[DATA FOR REVIEW Boundary: Start]

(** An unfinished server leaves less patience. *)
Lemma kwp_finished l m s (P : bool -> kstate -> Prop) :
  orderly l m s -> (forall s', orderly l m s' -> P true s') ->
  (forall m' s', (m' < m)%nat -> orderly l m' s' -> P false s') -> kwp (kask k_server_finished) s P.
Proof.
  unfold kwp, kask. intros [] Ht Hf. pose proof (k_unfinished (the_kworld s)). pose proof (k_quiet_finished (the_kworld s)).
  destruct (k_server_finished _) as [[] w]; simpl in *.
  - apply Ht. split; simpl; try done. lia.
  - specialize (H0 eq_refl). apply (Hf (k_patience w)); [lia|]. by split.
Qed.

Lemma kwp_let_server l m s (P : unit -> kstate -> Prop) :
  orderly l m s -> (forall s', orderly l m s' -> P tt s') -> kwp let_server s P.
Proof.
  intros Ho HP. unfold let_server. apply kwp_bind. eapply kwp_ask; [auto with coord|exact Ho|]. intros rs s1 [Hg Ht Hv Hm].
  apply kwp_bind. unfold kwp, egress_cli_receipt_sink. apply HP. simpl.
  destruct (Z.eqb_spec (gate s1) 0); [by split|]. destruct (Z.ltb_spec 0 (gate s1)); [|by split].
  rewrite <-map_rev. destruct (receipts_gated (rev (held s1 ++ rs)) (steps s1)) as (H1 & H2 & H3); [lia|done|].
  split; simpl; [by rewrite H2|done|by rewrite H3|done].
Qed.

[DATA FOR REVIEW Boundary: End]
[DATA FOR REVIEW Boundary: Start]

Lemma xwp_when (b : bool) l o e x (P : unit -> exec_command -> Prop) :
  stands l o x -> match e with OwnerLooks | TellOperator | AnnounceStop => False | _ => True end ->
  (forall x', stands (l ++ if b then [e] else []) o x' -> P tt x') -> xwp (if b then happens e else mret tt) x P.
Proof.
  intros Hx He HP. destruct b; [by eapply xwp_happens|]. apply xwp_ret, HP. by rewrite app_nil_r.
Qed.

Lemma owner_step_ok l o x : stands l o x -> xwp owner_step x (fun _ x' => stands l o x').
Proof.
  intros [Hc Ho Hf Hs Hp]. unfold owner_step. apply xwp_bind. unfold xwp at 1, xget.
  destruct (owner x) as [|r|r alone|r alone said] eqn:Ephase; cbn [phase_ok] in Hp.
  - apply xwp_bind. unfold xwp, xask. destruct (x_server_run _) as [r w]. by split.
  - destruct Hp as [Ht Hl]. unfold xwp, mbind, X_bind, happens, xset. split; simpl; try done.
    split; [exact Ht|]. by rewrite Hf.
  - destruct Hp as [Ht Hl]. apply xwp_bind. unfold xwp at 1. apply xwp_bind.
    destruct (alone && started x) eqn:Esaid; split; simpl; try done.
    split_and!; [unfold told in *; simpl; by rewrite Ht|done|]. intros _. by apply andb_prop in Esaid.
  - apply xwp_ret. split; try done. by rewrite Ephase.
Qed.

[DATA FOR REVIEW Boundary: End]

WHAT YOU WILL DO:
Wherever the word "intros" appears in the listing above, copy the whole line.

OUTPUT OF THE TASK:
  unfold kwp, kask. intros [] Ht Hf. pose proof (k_unfinished (the_kworld s)). pose proof (k_quiet_finished (the_kworld s)).
  intros Ho HP. unfold let_server. apply kwp_bind. eapply kwp_ask; [auto with coord|exact Ho|]. intros rs s1 [Hg Ht Hv Hm].
  intros Hx He HP. destruct b; [by eapply xwp_happens|]. apply xwp_ret, HP. by rewrite app_nil_r.
  intros [Hc Ho Hf Hs Hp]. unfold owner_step. apply xwp_bind. unfold xwp at 1, xget.
    split_and!; [unfold told in *; simpl; by rewrite Ht|done|]. intros _. by apply andb_prop in Esaid.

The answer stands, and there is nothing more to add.